"Exiern" opens with a stock barbarian warrior rescuing a stock helpless princess from a stock evil sorcerer. The situation is then immediately turned on its head when a magical accident drains the sorcerer's powers and transforms the barbarian into a woman. While none of this is done particularly well, the simple fact that it starts off by subverting the usual paradigm suggests that the story will at least take us to interesting places.
It doesn't.
There's potential here, but it's all squandered through laziness and cynicism on the author's part. A big macho barbarian suddenly forced to live as a woman could go in all sorts of directions - it could be a redemption story, or social commentary, or a deconstruction of gender stereotypes in fantasy, or a comedy of embarrassment. But Exiern doesn't bother exploring its premise, and what we end up with is a tedious sword & sorcery pastiche that's just as hackneyed as the material it thinks it's parodying.
The remainder of the comic - that's
five years of strips - involves the barbarian, the princess and the sorcerer meandering around and encountering stereotypical fantasy characters in stereotypical fantasy situations, which are then "subverted" in one of two ways: Either they're "parodied" in the most inane way possible (ha ha ha, the guards are stupid, what a yarn), or someone gets turned into a woman because the barbarian's curse is contagious when the plot says so. Regardless of what happens, we always end up with at least one woman stripped naked, her nipples and crotch obscured by speech balloons and/or foreground objects...

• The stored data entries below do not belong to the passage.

(** ** Clearing memory *)

(** Memory is given back to the allocator with its first [n] bytes zero and the
    others as they were, on Windows as elsewhere, and nothing else is written;
    for NULL nothing is done. *)
Theorem freezero_clears (free : ptr → ST (sys heap_state) unit) (s : sys heap_state) a b n :
  blocks (world s) !! a = Some b → 0 <= n <= Z.of_nat (length b) →
  freezero (explicit_bzero clear_block) free (Some a) n s =
    free (Some a) (Sys (errno s) (set_blocks
      (<[a := replicate (Z.to_nat n) 0 ++ drop (Z.to_nat n) b]> (blocks (world s))) (world s))) ∧
  freezero clear_block free (Some a) n s = freezero (explicit_bzero clear_block) free (Some a) n s ∧
  freezero clear_block free None n s = Some (tt, s).
Proof.
  intros Hb Hn. split_and!; [|done|done].
  unfold freezero, explicit_bzero. cbn [nonnull]. erewrite bind_run; [done|].
  unfold clear_block, get_block, mbind, ST_bind, gets. cbn -[Nat.ltb]. rewrite Hb. cbn -[Nat.ltb].
  by rewrite (proj2 (Nat.ltb_ge _ _)) by lia.
Qed.

Lemma freezero_clears_witness :
  let s := Sys ENOMEM (HeapState {[1%positive := [7; 8; 9]]} [] None) in
  ∃ s', freezero (explicit_bzero clear_block) (λ _, mret tt) (Some 1%positive) 2 s = Some (tt, s') ∧
    blocks (world s') !! 1%positive = Some [0; 0; 9].
Proof.
  intros s.
  destruct (freezero_clears (λ _, mret tt) s 1%positive [7; 8; 9] 2) as [E _];
    [done|cbn; lia|].
  eexists. split; [exact E|]. by vm_compute.
Defined.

...that you can pay $3.95 to remove.
It's cynical, exploitative and sleazy - whoever called the fanservice "self-mocking" on the tropes page is wrong; the female characters are routinely stripped, leered at, tied up, groped and (implicitly) threatened with rape, all of which the author presents in loving detail, for money. Meanwhile, their personalities are defined by traits like "slutty" and "loves shoes". There's no other level to it, it's just straightforward misogyny.
The author defends this as something he's
required to do to keep the comic popular, poor him. In a sense, he's right: The porn
is what's keeping people coming back, but so would - say - a story that's actually worth reading.